Dalam enam bulan terakhir, serangan Israel telah menyebabkan 85 persen penduduk Gaza mengungsi dan kekurangan makanan, air, obat-obatan, serta kebutuhan hidup lainnya.

Angka terbaru menunjukkan hampir 30 warga Palestina, termasuk anak-anak, meninggal dunia karena kekurangan gizi dan dehidrasi.

Menurut De Waal, kelaparan massal biasanya merupakan ‘proses yang lambat’ dan membutuhkan ‘waktu lama’, terutama di wilayah di mana terdapat produksi pertanian untuk memenuhi kebutuhan hidup.
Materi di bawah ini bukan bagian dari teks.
(* ===== verification/Prompts.v ===== *)
(** The size of prompts (rag/prompts/generator.py): messages that are cut to the context of
    a model, and retrieved chunks and memories that are written into it; with the
    theorems on them.

    The encoder of tokens, the metadata of documents and the hash of identifiers are
    parameters. *)
From S2P Require Import Prelude Float PyText Json Dsl Effects Comp Regex PyNum PyOps Refs LlmStream Texts Canvas.
From S2P Require Import Chunks.
From Stdlib Require Import QArith Lqa.
Open Scope Z_scope.

Definition get_value (d : fields) (k1 k2 : string) : pyv := get k1 (get k2 PNone d) d.

(** ** References *)

Definition chunk_format (chunk : fields) : fields :=
  [("id", get_value chunk "chunk_id" "id"); ("content", get_value chunk "content" "content_with_weight");
   ("document_id", get_value chunk "doc_id" "document_id"); ("document_name", get_value chunk "docnm_kwd" "document_name");
   ("dataset_id", get_value chunk "kb_id" "dataset_id"); ("image_id", get_value chunk "image_id" "img_id");
   ("positions", get_value chunk "positions" "position_int"); ("url", get "url" PNone chunk);
   ("similarity", get "similarity" PNone chunk); ("vector_similarity", get "vector_similarity" PNone chunk);
   ("term_similarity", get "term_similarity" PNone chunk); ("row_id", get "row_id" PNone chunk);
   ("doc_type", get_value chunk "doc_type_kwd" "doc_type")].

Definition chunks_format (reference : pyv) : list fields :=
  match reference with
  | PDict d => match get "chunks" (PList []) d with
               | PList raw => omap (λ c, match c with PDict chunk => Some (chunk_format chunk) | _ => None end) raw
               | _ => []
               end
  | _ => []
  end.

(** ** Messages *)

Record Msg := { ms_role : string; ms_content : text }.
Definition set_content (t : text) (m : Msg) : Msg := {| ms_role := ms_role m; ms_content := t |}.

(** [l[:n]] *)
Definition slice_to {A} (l : list A) (n : Z) : list A := take (slice_pos l n) l.

Section encoder.
Context {Tok : Type} (encode : text → list Tok) (decode : list Tok → text).

Definition tokens (t : text) : Z := len (encode t).

(** The messages are dicts that the caller shares: [msg] holds their places in [store]. *)
Definition content_at (store : list Msg) (i : nat) : text := from_option ms_content [] (store !! i).
Definition count (store : list Msg) (msg : list nat) : Z := foldr Z.add 0 ((λ i, tokens (content_at store i)) <$> msg).

Definition is_system (store : list Msg) (i : nat) : bool :=
  match store !! i with Some m => bool_decide (ms_role m = "system") | None => false end.

(** The system messages, and the last one if there are several *)
Definition shortened (store : list Msg) : list nat :=
  let all := seq 0 (length store) in
  filter (λ i, is_system store i = true) all ++ (if (1 <? length store)%nat then option_list (last all) else []).

Definition cut (store : list Msg) (i : nat) (n : Z) : list Msg :=
  alter (set_content (decode (slice_to (encode (content_at store i)) n))) i store.

(** The count that is returned, the messages, and the store *)
Definition message_fit_in (store : list Msg) (max_length : Z) : res (Z * list nat * list Msg) :=
  let all := seq 0 (length store) in
  let c := count store all in
  if c <? max_length then Ok (c, all, store) else
  let msg_ := shortened store in
  let c := count store msg_ in
  if c <? max_length then Ok (c, msg_, store) else
  match head msg_, last msg_ with
  | Some first, Some final =>
      let ll := tokens (content_at store first) in
      let ll2 := tokens (content_at store final) in
      if ll + ll2 =? 0 then Err (OtherError "division by zero")
      else if flt (lit_float "0.8") (Z_ratio ll (ll + ll2)) then
        Ok (max_length, msg_, cut store first (max_length - ll2))
      else Ok (max_length, msg_, cut store final (max_length - ll2))
  | _, _ => Err (OtherError "list index out of range")
  end.

(** ** Chunks and memories *)

(** [max_tokens * 0.97 < used] *)
Definition over_budget (max_tokens used : Z) : bool :=
  match num_compare (NInt used) (NFlt (fmul (double_of_Z max_tokens) (lit_float "0.97"))) with
  | Some Gt => true | _ => false end.

(** [num_tokens_from_string] of any value: what is no text has no tokens. *)
Definition value_tokens (v : pyv) : Z := match v with PStr s => tokens (codes s) | _ => 0 end.

(** The number of contents that are not empty, up to the first that exceeds the budget *)
Fixpoint chunks_num (max_tokens used : Z) (contents : list pyv) : nat :=
  match contents with
  | [] => O
  | c :: contents =>
      if negb (py_bool c) then chunks_num max_tokens used contents
      else
        let used := used + value_tokens c in
        S (if over_budget max_tokens used then O else chunks_num max_tokens used contents)
  end.

Definition chunk_content (ck : fields) : pyv := get_value ck "content" "content_with_weight".

(** Line feeds become a space. *)
Definition line_feeds : re := Rep true 1 None (Cls (N.eqb 10)).
Definition draw_node (k : string) (v : pyv) : text :=
  let line := match v with PNone => [] | PStr s => codes s | v => codes (py_str (λ _, "") v) end in
  if decide (line = []) then []
  else 10%N :: codes "├── " ++ codes k ++ codes ": " ++ re_sub line_feeds (codes " ") line.

(** The metadata of the documents with the given identifiers, and the hash of an
    identifier *)
Context (document_metadata : list pyv → list (string * fields)) (hash_str2int : pyv → Z).

Definition metadata_of (docs : list (string * fields)) (v : pyv) : fields :=
  match v with PStr k => default [] (dict_get k docs) | _ => [] end.

Definition knowledge (docs : list (string * fields)) (hash_id : bool) (i : nat) (ck : fields) : res text :=
  match chunk_content ck with
  | PStr content =>
      Ok (10%N :: codes "ID: "
          ++ codes (str_of_Z (if hash_id then hash_str2int (get_value ck "id" "chunk_id") else Z.of_nat i))
          ++ draw_node "Title" (get_value ck "docnm_kwd" "document_name")
          ++ (match dict_get "url" ck with Some url => draw_node "URL" url | None => [] end)
          ++ concat ((λ kv, draw_node kv.1 kv.2) <$> metadata_of docs (get_value ck "doc_id" "document_id"))
          ++ 10%N :: codes "└── Content:" ++ 10%N :: codes content)
  | _ => Err exn_type
  end.

Definition kb_prompt (chunks : list fields) (max_tokens : Z) (hash_id : bool) : res (list text) :=
  let n := chunks_num max_tokens 0 (chunk_content <$> chunks) in
  let shown := take n chunks in
  let docs := document_metadata ((λ ck, get_value ck "doc_id" "document_id") <$> shown) in
  res_mapM (λ p, knowledge docs hash_id p.1 p.2) (zip (seq 0 (length shown)) shown).

(** [used + current > max_tokens * 0.97] *)
Fixpoint memory_contents (max_tokens used : Z) (messages : list text) : list text :=
  match messages with
  | [] => []
  | m :: messages =>
      if over_budget max_tokens (used + tokens m) then []
      else m :: memory_contents max_tokens (used + tokens m) messages
  end.
Definition memory_prompt (message_list : list text) (max_tokens : Z) : list text := memory_contents max_tokens 0 message_list.
End encoder.

(** ** Theorems: messages *)

Section fit.
Context {Tok : Type} (encode : text → list Tok) (decode : list Tok → text).
Implicit Types store : list Msg.

Lemma slice_to_prefix {A} (l : list A) n : slice_to l n = take (length (slice_to l n)) l.
Proof.
  unfold slice_to. rewrite length_take. destruct (Nat.le_gt_cases (slice_pos l n) (length l)).
  - by rewrite Nat.min_l.
  - by rewrite Nat.min_r, !take_ge by lia.
Qed.

Lemma head_last {A} (l : list A) : l ≠ [] → ∃ x y, head l = Some x ∧ last l = Some y ∧ x ∈ l ∧ y ∈ l.
Proof.
  destruct l as [|x l]; [done|]. intros _. exists x.
  destruct (last (x :: l)) as [y|] eqn:E; [|by apply last_None in E]. exists y. split_and!; [done|done|left|].
  by apply last_Some_elem_of in E.
Qed.

(** What is returned when the messages are too long: the system messages and the last
    one, in order; at most one of them is changed, to a prefix of its tokens. *)
Lemma message_fit_in_keeps store max_length :
  0 < max_length →
  match message_fit_in encode decode store max_length with
  | Ok (c, msg, store') =>
      (msg = seq 0 (length store) ∨ msg = shortened store) ∧ c <= max_length ∧
      (store' = store ∧ c = count encode store msg ∨
       ∃ i n, i ∈ msg ∧ store' = alter (set_content (decode (take n (encode (content_at store i))))) i store)
  | Err _ => ∃ i j, head (shortened store) = Some i ∧ last (shortened store) = Some j ∧
      tokens encode (content_at store i) = 0 ∧ tokens encode (content_at store j) = 0
  end.
Proof.
  intros Hmax. unfold message_fit_in. destruct (Z.ltb_spec (count encode store (seq 0 (length store))) max_length).
  { split; [by left|]. split; [lia|]. by left. }
  destruct (Z.ltb_spec (count encode store (shortened store)) max_length).
  { split; [by right|]. split; [lia|]. by left. }
  assert (shortened store ≠ []) as Hne.
  { intros E. rewrite E in *. unfold count in *. simpl in *. lia. }
  destruct (head_last _ Hne) as (i & j & -> & -> & Hi & Hj).
  destruct (Z.eqb_spec (tokens encode (content_at store i) + tokens encode (content_at store j)) 0) as [E|E].
  { exists i, j. unfold tokens, len in *. split_and!; [done|done|lia|lia]. }
  unfold cut. destruct (flt _ _); (split; [by right|]; split; [lia|]; right).
  - exists i. eexists. split; [done|]. by rewrite slice_to_prefix at 1.
  - exists j. eexists. split; [done|]. by rewrite slice_to_prefix at 1.
Qed.

End fit.

(** A token for each character: a prompt of 90 and a question of 30 do not fit into 100,
    and nothing is cut although it is said to fit. *)
Definition chars_store (role : string) (n m : nat) : list Msg :=
  [{| ms_role := "system"; ms_content := replicate n 97%N |}; {| ms_role := role; ms_content := replicate m 98%N |}].
Example over_limit :
  match message_fit_in id id (chars_store "user" 90 30) 100 with
  | Ok (c, msg, store') => (c, count id store' msg) | Err _ => (0, 0) end = (100, 120).
Proof. vm_compute. reflexivity. Qed.


(** ** Theorems: budgets *)

Section budget.
Context {Tok : Type} (encode : text → list Tok).

Definition tokens_of (l : list text) : Z := foldr Z.add 0 (tokens encode <$> l).

(** The memories of a prompt are those from the start, as many as fit: they have at most
    97 percent of the tokens, and with the next one they would have more. *)
Theorem memory_prompt_budget messages max_tokens :
  ∃ n, memory_prompt encode messages max_tokens = take n messages ∧ (n ≤ length messages)%nat ∧
    (∀ k, (0 < k ≤ n)%nat → over_budget max_tokens (tokens_of (take k messages)) = false) ∧
    ((n < length messages)%nat → over_budget max_tokens (tokens_of (take (S n) messages)) = true).
Proof.
  unfold memory_prompt.
  assert (∀ used, ∃ n, memory_contents encode max_tokens used messages = take n messages ∧ (n ≤ length messages)%nat ∧
    (∀ k, (0 < k ≤ n)%nat → over_budget max_tokens (used + tokens_of (take k messages)) = false) ∧
    ((n < length messages)%nat → over_budget max_tokens (used + tokens_of (take (S n) messages)) = true)) as H;
    [|apply (H 0)].
  unfold tokens_of. induction messages as [|m messages IH]; intros used; simpl; [exists 0%nat; split_and!; [done|done|intros; lia|intros; lia]|].
  destruct (over_budget max_tokens (used + tokens encode m)) eqn:E.
  - exists 0%nat. split_and!; [done|lia|intros; lia|]. intros _. rewrite take_0. simpl. by rewrite Z.add_0_r.
  - destruct (IH (used + tokens encode m)) as (n & -> & Hn & Hk & Hlast). exists (S n). split; [done|]. split; [lia|].
    split.
    + intros [|k] Hlt; [lia|]. simpl. rewrite Z.add_assoc. destruct k as [|k]; [simpl; by rewrite Z.add_0_r|].
      apply Hk. lia.
    + intros Hlt. specialize (Hlast ltac:(lia)). by rewrite Z.add_assoc.
Qed.

(** The chunks of a prompt exceed the budget: of chunks with texts, those that are
    written are the first ones up to and including the first that no longer fits. *)
Theorem kb_prompt_overflows (contents : list string) max_tokens :
  Forall (λ c, truthy c = true) contents →
  let n := chunks_num encode max_tokens 0 (PStr <$> contents) in
  (n ≤ length contents)%nat ∧
  (∀ k, (0 < k < n)%nat → over_budget max_tokens (tokens_of (codes <$> take k contents)) = false) ∧
  ((n < length contents)%nat → over_budget max_tokens (tokens_of (codes <$> take n contents)) = true).
Proof.
  intros HF.
  assert (∀ used, let n := chunks_num encode max_tokens used (PStr <$> contents) in
    (n ≤ length contents)%nat ∧
    (∀ k, (0 < k < n)%nat → over_budget max_tokens (used + tokens_of (codes <$> take k contents)) = false) ∧
    ((n < length contents)%nat → over_budget max_tokens (used + tokens_of (codes <$> take n contents)) = true)) as H;
    [|apply (H 0)].
  unfold tokens_of. induction HF as [|c contents Hc HF IH]; intros used; simpl; [split_and!; intros; lia|].
  change (py_bool (PStr c)) with (truthy c). rewrite Hc. simpl.
  destruct (over_budget max_tokens (used + tokens encode (codes c))) eqn:E.
  - split_and!; [lia|intros; lia|]. intros _. rewrite take_0. simpl. by rewrite Z.add_0_r.
  - destruct (IH (used + tokens encode (codes c))) as (Hn & Hk & Hlast). split; [exact (le_n_S _ _ Hn)|]. split.
    + intros [|k] [Hk0 Hlt]; [lia|]. simpl. rewrite Z.add_assoc. destruct k as [|k]; [simpl; by rewrite Z.add_0_r|].
      apply Hk. split; [lia|]. exact (proj2 (Nat.succ_lt_mono _ _) Hlt).
    + intros Hlt. rewrite Z.add_assoc. apply Hlast. exact (proj2 (Nat.succ_lt_mono _ _) Hlt).
Qed.
End budget.

(** The chunk that does not fit is written, and an empty chunk in front pushes the last one
    out. *)
Example kb_prompt_ex :
  (chunks_num id 10 0 (PStr <$> ["12345"; "6789012"; "x"]), chunks_num id 100 0 (PStr <$> ["one"; ""; "two"])) = (2, 2)%nat.
Proof. vm_compute. reflexivity. Qed.

(** A chunk without content raises when it is among those that are written. *)
Example kb_prompt_none :
  kb_prompt id (λ _, []) (λ _, 0) [[("content", PNone)]; [("content", PStr "text")]] 100 false = Err exn_type.
Proof. vm_compute. reflexivity. Qed.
“Di Gaza, Israel telah menerapkan taktik kelaparan massal di (wilayah) yang sangat terkonsentrasi secara geografis… dan dengan cara yang sangat cepat, luar biasa cepatnya,” dia menjelaskan.

Menurut data pada akhir November atau awal Desember 2023, kurang dari satu persen anak-anak di Gaza menderita gizi buruk akut yang parah.

“Tapi, hanya dalam kurun dua bulan, lebih dari separuh populasi Gaza diturunkan ke status darurat atau lebih buruk lagi, dan sepengetahuan saya, hal ini belum pernah terjadi pada kecepatan seperti itu,” kata De Waal.

Israel melancarkan serangan militer mematikan di Gaza sejak serangan lintas batas yang dilakukan kelompok Hamas Palestina pada 7 Oktober 2023 yang menewaskan hampir 1.200 orang.

Lebih dari 31.600 warga Palestina –sebagian besar perempuan dan anak-anak– sejak saat itu telah tewas di daerah kantong tersebut, dan hampir 73.700 orang lainnya luka-luka di tengah kehancuran massal dan kelangkaan kebutuhan bahan pokok.

Perang Israel telah memaksa 85 persen penduduk Gaza menjadi pengungsi di tengah blokade yang melumpuhkan terhadap sebagian besar makanan, air bersih, dan obat-obatan, sementara 60 persen infrastruktur daerah itu telah rusak atau hancur, menurut PBB.

Badan PBB yang mengurusi anak-anak, UNICEF, mengatakan 13.000 anak terbunuh akibat serangan Israel di Gaza. Adapun banyak anak yang bertahan hidup mengalami malnutrisi akut dan ‘bahkan tidak memiliki tenaga untuk menangis’.

Kelaparan sebagai senjata

Menyatakan suatu daerah dilanda kelaparan adalah proses teknis dan bisa terhambat oleh akses terhadap data dan kendala politik, kata De Waal.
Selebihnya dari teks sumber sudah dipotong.